Por cierto, he mirado por ahí a ver qué encotnraba de la ceremonia del té en los países árabes y he encontrado esto:

El té en el norte de África es una verdadera ceremonia. Si algún día estuviésemos invitados a tomar el té en una casa árabe, veríamos cómo el anfitrión d ela casa (normalmente la persona de mayor edad y varón) lo prepara normalmente.


En esta ceremonia, se ofrece a los invitados una jofaina con agua fría, en la que deben lavarse las manos. Tras ello, se acerca a la mesa un hervidor lleno de agua, la caja del té verde, el azucarero y sobre una bandeja, la tetera y los vasos con un ramito de menta fresca. Mientras el agua empieza a hervir, se pone en la tetera una cucharada de postre de té para dos vasos. Cuando el agua comience a hervir se vierte una pequeña cantidad sobre el té, moviendo la tetera con un suave movimiento circular para mojar el té, y se vacía el contenido en un vaso. Se repite la operación dos veces más con dos nuevos vasos, con el fin de lavar el té de impurezas. Entonces se vierte en la tetera el primer vaso y añadiendo agua hirviendo se lleva al fuego la tetera. Cuando el té hierve –cuanto más hierva, más fuerte será- se retira la tetera del fuego y se añade la menta, que se habrá preparado previamente y también un gran terrón de azúcar. Para terminar se añade un terrón de azúcar por taza.

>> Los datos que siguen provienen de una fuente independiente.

(** C3. [calculate_mae a b] raises [ValueError] with the message [MISMATCH]
    if and only if the key sets differ. The only other exception it can
    raise is [OverflowError], when the keys agree and some [|a[k] - b[k]|]
    does not convert to [float]: it returns a result exactly when the key
    sets are equal and every [|a[k] - b[k]|] is below [2 ^ 1024 - 2 ^ 970],
    which are the non-negative integers that [float] converts. *)
Theorem calculate_mae_failures (a b : dict) :
  (calculate_mae a b = Raise (ValueError MISMATCH) <-> key_set a ≠ key_set b) /\
  (forall e, calculate_mae a b = Raise e ->
     e = ValueError MISMATCH \/ (e = OverflowError /\ key_set a = key_set b)) /\
  (wf_dict a ->
     (exists r, calculate_mae a b = Ok r) <->
     key_set a = key_set b /\ in_float_range a b) /\
  (forall z, 0 <= z -> (exists x, py_float z = Ok x) <-> z < 2 ^ 1024 - 2 ^ 970).
Proof.
  split; [split|split; [|split]].
  - intros [[_ ?]|[? _]]%calculate_mae_error; done.
  - apply calculate_mae_mismatch.
  - intros e [[-> _]|[-> ?]]%calculate_mae_error; auto.
  - intros [_ Hlen]. split.
    + intros [r Hr]. split; [by apply (calculate_mae_sound a b r)|].
      by apply (calculate_mae_in_float_range a b r).
    + intros [Hkeys Hrange]. exists (mae_result a b). by apply calculate_mae_ok.
  - intros z Hz. split.
    + intros [x Hx]. by apply (py_float_lt z x).
    + intros Hlt. exists (of_Z z). by apply py_float_ok.
Qed.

Después empieza el proceso de aireación. Se llena un vaso de té y se pasa de este a la tetera dos o tres veces seguidas, elevando la tetera, para que el líquido se estire y el té se oxigene. Sólo faltará comprobar el punto de azúcar, llenar definitivamente los vasos y servir a los invitados. Mientras se consume, las hojas continúan en infusión, resultando cada té más fuerte que el anterior. Se acompaña habitualmente de pastelería típica árabe a base de hojaldre, miel y frutos secos.